On one hand, it seems natural. I feel like in a way, I haven't grown to the point of leading other people - but at the same time, I feel like I've just been saying this as an excuse to myself to just remain at whatever place I'm at and not try to move forward with me life. I feel like my entire life can basically summarized by missed opportunities - because I never mustered up the courage to take the extra step to do something, so I just wound up wallowing in the same place for ages. That's how I felt like my relationship with God has been for the last several years, how I've been with just about everything in my life, why I can never seem to commit to something.
I'll be honest. I haven't been very devout for the past while. I've made some attempts at having some alone time with God at one point or another, but that usually hasn't lasted very long. And I'll momentarily wallow back into bad habits and moods from the previous years every so often. I don't feel like I have the qualifications to do anything so far as act as a leader or mentor for another person, that I might start feeling flaky and not into it at one point and be a bad supporter for other people. See my previous posts about my negative feelings about seeing people in general.
God, if there's anything I want right now, it's to know exactly what you want me to do. Chances are I'll probably start feeling uncomfortable and flaky about it, but I really need to know now. Is my inability to find my papers a sign of something? My uncertainty about my success in the future? I feel like I need to take another year off of extracurriculars just to keep up with my own classes, but at that rate I'd never get anywhere else with my life. I need to learn to start committing to things now - regardless of whether or not pursuing leadership in IV is a start.
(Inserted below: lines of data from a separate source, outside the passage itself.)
Lemma fills_step sb V i V' i' k0 a :
  geom sb → file_ok sb V i → meta_used sb V → fills sb V i V' i' k0 a → file_step sb V i V' i'.
Proof.
  intros Hg Hok Hm [Hf [Hk0 H0] Hs Hu Hfr Hz Hl Hsz Hsame]. pose proof Hf as (Hda & Ha0 & Hua).
  pose proof (data_pos _ _ Hg Hda) as Hap.
  assert (∀ k, in_slots k → slot V i k ≠ 0 → slot V' i' k = slot V i k ∧ k ≠ k0) as Hkeep.
  { intros k Hk Hne. rewrite Hs by done. destruct (Z.eqb_spec k k0); [congruence | done]. }
  constructor; [constructor | | | | | | |].
  - destruct Hsame as (-> & _). apply Hok.
  - done.
  - intros k Hk Hne. rewrite Hs in * by done. destruct (Z.eqb_spec k k0) as [-> |].
    + split; [done |]. rewrite Hu by lia. by rewrite Z.eqb_refl.
    + destruct (fo_slot _ _ _ Hok k Hk Hne) as [Hd Hus]. split; [done |]. pose proof (data_pos _ _ Hg Hd).
      rewrite Hu by lia. by rewrite Hus, orb_true_r.
  - intros k k' Hk Hk' Hne. rewrite !Hs in * by done.
    destruct (Z.eqb_spec k k0) as [-> |], (Z.eqb_spec k' k0) as [-> |]; intros E; try done.
    + destruct (slot_not_fresh sb V i k' a Hok Hk' Hf); congruence.
    + destruct (slot_not_fresh sb V i k a Hok Hk Hf); congruence.
    + by apply (fo_inj _ _ _ Hok).
  - rewrite Hsz. apply Hok.
  - intros k Hk Hlt. rewrite Hsz in Hlt. pose proof (fo_full _ _ _ Hok k Hk Hlt) as Hne.
    pose proof (fo_size _ _ _ Hok). assert (0 <= k < MAXFILE) as Hr.
    { assert (BSIZE = 1024) as E by done. rewrite E in *. lia. }
    rewrite <- slot_faddr in Hne by done. rewrite <- slot_faddr by done.
    assert (in_slots k) as Hks by (unfold in_slots; lia). by destruct (Hkeep k Hks Hne) as [-> _].
  - intros b Hb Hnd. rewrite Hu by done. by rewrite (Hm b Hb Hnd), orb_true_r.
  - intros b Hb Hub. rewrite Hu by done. by rewrite Hub, orb_true_r.
  - intros b Hb Hub. rewrite Hu in Hub by done. destruct (Z.eqb_spec a b) as [<- |]; [right | by left].
    exists k0. split; [done |]. rewrite Hs by done. rewrite Z.eqb_refl. split; [done | lia].
  - intros k Hk Hne. by apply Hkeep.
  - intros k Hk. rewrite Hs by done. destruct (Z.eqb_spec k k0) as [-> |]; [by right | by left].
  - intros c Hc Hns Hd. apply Hfr; [done | |].
    + intros ->. rewrite Hd in Hua; done.
    + intros Hne E. by apply (Hns MAXFILE); rewrite ?slot_indirect.
  - done.
Qed.
(* ===== verification/FsRw.v ===== *)
(** * Reading and writing files: readi, writei, iupdate

    The bytes [readi] delivers and [writei] stores are those of the file's
    contents (FsFile.v), whatever the block boundaries. *)

From S2P Require Import Prelude Abi Monad Riscv Block Sleeplock Wp Store Fs FsAlloc FsFile.

Lemma get_byte_splice v p bs x :
  0 <= p → p + Z.of_nat (length bs) <= Z.of_nat (length v) →
  get_byte (splice v (Z.to_nat p) bs) x =
    if (p <=? x) && (x <? p + Z.of_nat (length bs)) then get_byte bs (x - p) else get_byte v x.
Proof.
  intros Hp Hl. unfold get_byte, zget.
  destruct (Z.leb_spec p x), (Z.ltb_spec x (p + Z.of_nat (length bs))), (Z.ltb_spec x 0); cbn [andb];
    try lia; try done; try (f_equal; apply splice_lookup_old; lia).
  destruct (Z.ltb_spec (x - p) 0); [lia |]. f_equal. rewrite splice_lookup_new by lia. f_equal. lia.
Qed.

Lemma is_block_splice v p bs :
  is_block v → bytes bs → 0 <= p → p + Z.of_nat (length bs) <= BSIZE → is_block (splice v (Z.to_nat p) bs).
Proof.
  intros [Hl Hb] Hbs Hp Hle. split; [| by apply bytes_splice].
  rewrite length_splice; [done |]. rewrite Hl. unfold BSIZE in *. lia.
Qed.

Section rw.
Context {B M : Type} `{HB : BlockStoreLaws B} `{!Memory M}.
Implicit Types (s : fstate B M) (V : contents) (i : inode) (sb : superblock) (L : gset Z) (bs : list Z).

(** Copying from [src] yields the bytes [bs]. *)
Definition source (m : M) (user : bool) (src : Z) bs : Prop :=
  ∀ o k, (o + k <= length bs)%nat →
    runs [] (m_copyin user (u64 (src + Z.of_nat o)) k) m (λ r m', r = (0, take k (drop o bs)) ∧ m' = m).

Lemma source_drop m user src bs k :
  source m user src bs → (k <= length bs)%nat → source m user (u64 (src + Z.of_nat k)) (drop k bs).
Proof.
  intros H Hk o j Hj. rewrite length_drop in Hj.
  replace (u64 (u64 (src + Z.of_nat k) + Z.of_nat o)) with (u64 (src + Z.of_nat (k + o))).
  - rewrite drop_drop. apply H. lia.
  - unfold u64. rewrite Z.add_mod_idemp_l by lia. f_equal. lia.
Qed.

(** The contents with [bs] written at [off]. *)
Definition wrote V i V' i' (off : Z) bs : Prop :=
  ∀ o, 0 <= o < MAXFILE * BSIZE →
    fbyte V' i' o = if (off <=? o) && (o <? off + Z.of_nat (length bs)) then get_byte bs (o - off) else fbyte V i o.

(** ** One turn of writei *)

(** The file after a turn at [off]. *)
Record turned sb V i L V' i' L' (off : Z) bs (n : nat) : Prop := {
  tu_step : file_step sb V i V' i';
  tu_size : isize i' = isize i;
  tu_wrote : wrote V i V' i' off bs;
  tu_block : faddr V' i' (off / BSIZE) ≠ 0;
  tu_free : (nfree sb V <= nfree sb V' + 2)%nat;
  tu_room : room_for sb ∅ L' n 2 }.

(** Storing [bs] into the block of offset [off] writes them there. *)
Lemma store_wrote sb V i V1 i1 off bs :
  geom sb → (∀ c, is_block (V1 c)) → file_ok sb V1 i1 → meta_used sb V1 →
  (∀ k, 0 <= k < MAXFILE → fblock V1 i1 k = fblock V i k) →
  0 <= off → off mod BSIZE + Z.of_nat (length bs) <= BSIZE → off / BSIZE < MAXFILE →
  let a := faddr V1 i1 (off / BSIZE) in a ≠ 0 →
  wrote V i (<[a := splice (V1 a) (Z.to_nat (off mod BSIZE)) bs]> V1) i1 off bs.
Proof.
  intros Hg Hb Hok Hm Hfb Hoff Hin Hmax a Ha o Ho. assert (BSIZE = 1024 ∧ MAXFILE = 268) as [EB EM] by done.
  assert (0 <= off / BSIZE < MAXFILE) as Hk by (rewrite EB, EM in *; dlia).
  destruct (file_step_store sb V1 i1 (off / BSIZE) (splice (V1 a) (Z.to_nat (off mod BSIZE)) bs) Hg Hok Hm Hk Ha) as (_ & _ & Hfb2).
  fold a in Hfb2. assert (V1 a = fblock V i (off / BSIZE)) as EV.
  { rewrite <- Hfb by done. unfold fblock. fold a. destruct (Z.eqb_spec a 0); done. }
  unfold fbyte. assert (0 <= o / BSIZE < MAXFILE) as Hok2 by (rewrite EB, EM in *; dlia).
  rewrite Hfb2 by done. destruct (Z.eqb_spec (o / BSIZE) (off / BSIZE)) as [E | E].
  - rewrite get_byte_splice; [| apply Z.mod_pos_bound; lia | destruct (Hb a) as [-> _]; rewrite EB in *; lia].
    rewrite EV, E.
    assert (o mod BSIZE - off mod BSIZE = o - off) as Ed by (rewrite EB in *; dlia). rewrite Ed.
    replace (off mod BSIZE <=? o mod BSIZE) with (off <=? o)
      by (destruct (Z.leb_spec off o), (Z.leb_spec (off mod BSIZE) (o mod BSIZE)); lia).
    replace (o mod BSIZE <? off mod BSIZE + Z.of_nat (length bs)) with (o <? off + Z.of_nat (length bs))
      by (destruct (Z.ltb_spec o (off + Z.of_nat (length bs))),
            (Z.ltb_spec (o mod BSIZE) (off mod BSIZE + Z.of_nat (length bs))); lia).
    done.
  - rewrite Hfb by done. destruct (Z.leb_spec off o), (Z.ltb_spec o (off + Z.of_nat (length bs))); try done.
    exfalso. apply E. rewrite EB in *. dlia.
Qed.

Lemma store_turned sb V i L V1 i1 L1 off bs n :
  geom sb → (∀ c, is_block (V1 c)) → grown sb V i V1 i1 → bytes bs →
  0 <= off → off mod BSIZE + Z.of_nat (length bs) <= BSIZE → off + Z.of_nat (length bs) <= MAXFILE * BSIZE →
  bs ≠ [] → let a := faddr V1 i1 (off / BSIZE) in a ≠ 0 → room_for sb ∅ ({[a]} ∪ L1) n 2 →
  turned sb V i L (<[a := splice (V1 a) (Z.to_nat (off mod BSIZE)) bs]> V1) i1 ({[a]} ∪ L1) off bs n.
Proof.
  intros Hg Hb (St & Hsz & Hfb & Hnf) Hbs Hoff Hin Hmax Hne a Ha Hr.
  assert (BSIZE = 1024 ∧ MAXFILE = 268) as [EB EM] by done.
  assert (1 <= Z.of_nat (length bs)) as Hlen by (destruct bs; simpl; [done | lia]).
  assert (0 <= off / BSIZE < MAXFILE) as Hk by (rewrite EB, EM in *; dlia).
  destruct (file_step_store sb V1 i1 (off / BSIZE) (splice (V1 a) (Z.to_nat (off mod BSIZE)) bs) Hg
    (st_ok _ _ _ _ _ St) (st_meta _ _ _ _ _ St) Hk Ha) as (St2 & Hn2 & _). fold a in St2, Hn2.
  constructor; [by apply (file_step_trans sb V i V1 i1) | done | | | rewrite Hn2; lia | done].
  - apply (store_wrote sb); try done; [apply St | apply St | lia].
  - rewrite <- slot_faddr by done. rewrite (st_keep _ _ _ _ _ St2) by (rewrite ?slot_faddr by done; unfold in_slots; lia).
    by rewrite slot_faddr.
Qed.

Lemma data_home sb b : geom sb → is_data sb b → bs_home b.
Proof.
  intros Hg Hd. apply (g_home _ Hg). pose proof (g_inode _ Hg 0 ltac:(pose proof (g_inodes _ Hg); lia)).
  pose proof (g_bmap _ Hg 0 ltac:(pose proof (g_size _ Hg); lia)). unfold is_data in Hd. lia.
Qed.

Lemma faddr_data sb V i k :
  file_ok sb V i → 0 <= k < MAXFILE → faddr V i k ≠ 0 → is_data sb (faddr V i k) ∧ used sb V (faddr V i k) = true.
Proof.
  intros H Hk Hne. rewrite <- slot_faddr in * by done. apply (fo_slot _ _ _ H); [unfold in_slots; lia | done].
Qed.

Lemma with_blk_seti s ip i b : with_blk (seti ip i s) b = seti ip i (with_blk s b).
Proof. done. Qed.

Definition with_mem s (m : M) : fstate B M := FState (fsb s) (itable s) (blk s) m.

Lemma run_mem {A} (m : K M A) s (Q : A → M → Prop) :
  runs [] m (kmem s) Q → runs [] (lift memL m) s (λ a s', ∃ m', s' = with_mem s m' ∧ Q a m').
Proof.
  intros H. apply runs_lift. eapply runs_conseq; [exact H |]. intros a m' Hq. by exists m'.
Qed.

Lemma writei_turn {A} s V L ip user src off bs n (kf : Z → K (fstate B M) A) (k : K (fstate B M) A)
    (Q : A → fstate B M → Prop) :
  let sb := fsb s in let i := geti s ip in
  geom sb → bs_rep (blk s) V ∅ L → in_table s ip → file_ok sb V i → meta_used sb V → bytes bs →
  0 <= off → off mod BSIZE + Z.of_nat (length bs) <= BSIZE → off + Z.of_nat (length bs) <= MAXFILE * BSIZE →
  bs ≠ [] → runs [] (m_copyin user src (length bs)) (kmem s) (λ r m', r = (0, bs) ∧ m' = kmem s) →
  room_for sb ∅ L (S (S n)) 2 → (2 <= nfree sb V)%nat →
  (∀ b' V' i' L', bs_rep b' V' ∅ L' → turned sb V i L V' i' L' off bs n →
     runs [] k (seti ip i' (with_blk s b')) Q) →
  runs [] (a <- bmap ip (off / BSIZE) ;;
           i <- gets (λ s, geti s ip) ;;
           bp <- bread (idev i) a ;;
           r <- lift memL (m_copyin user src (length bs)) ;;
           v <- bdata bp ;;
           bstore bp (splice v (Z.to_nat (off mod BSIZE)) r.2) ;;
           if r.1 =? -1 then kf bp
           else log_write bp ;; brelse bp ;; k) s Q.
Proof.
  intros sb i Hg H Hin Hok Hm Hbs Hoff Hfit Hmax Hne Hcp Hr Hn Hk.
  assert (BSIZE = 1024 ∧ MAXFILE = 268) as [EB EM] by done.
  assert (1 <= Z.of_nat (length bs)) as Hlen by (destruct bs; simpl; [done | lia]).
  assert (0 <= off / BSIZE < MAXFILE) as Hbn by (rewrite EB, EM in *; dlia).
  eapply runs_bind; [by apply (bmap_f s V L ip (off / BSIZE) n) |]. cbv beta. fold sb i.
  intros a s1 (b1 & V1 & i1 & L1 & -> & H1 & Hgr & Ea & Hane & Hr1 & Hr1').
  pose proof (st_ok _ _ _ _ _ (proj1 Hgr)) as Hok1. rewrite Ea in Hane.
  destruct (faddr_data sb V1 i1 _ Hok1 Hbn Hane) as [Hd _]. rewrite <- Ea in Hd, Hane.
  rstep. rewrite (geti_seti (with_blk s b1)), Z.eqb_refl, (fo_dev _ _ _ Hok1) by done.
  eapply runs_bind; [eapply bread_f; [exact H1 | apply empty_closed | by apply (room_open sb _ _ n 1)] |].
  cbv beta. intros bp s2 (b2 & -> & Hbp & H2). rewrite with_blk_seti.
  eapply runs_bind; [apply run_mem; exact Hcp |].
  cbv beta. intros r s3 (m3 & -> & -> & ->). cbn [fst snd]. change (0 =? -1) with false. cbv iota.
  eapply runs_bind; [eapply bdata_f; [exact H2 | apply lookup_insert_eq] |].
  cbv beta. intros v s4 (b4 & -> & -> & H4).
  eapply runs_seq3; [eapply store_log_relse; [exact H4 | done | | by apply (data_home sb) | by apply (room_log sb ∅ _ n 2)] |].
  { apply is_block_splice; [by apply (bs_rep_block _ _ _ _ a H1) | done | apply Z.mod_pos_bound; lia | done]. }
  cbv beta. intros _ s5 (b5 & -> & H5). apply (Hk b5 _ i1 _ H5).
  rewrite Ea in *. apply store_turned; try done. intros c. by apply (bs_rep_block _ _ _ _ c H1).
Qed.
I decided earlier this week to give up my ambitions for learning another language (Japanese). It was a hard decision (I hate giving up these things), but honestly, just to be real with myself from these past two semesters, I don't think I could handle the workload of another difficult 5 unit class in addition to EECS and bio. That was from a practical standpoint. And honestly, I would definitely not have time to even consider Engineering small group. So it would be fine and dandy if I weren't involved in IV, but now...
God, please show me something. Please.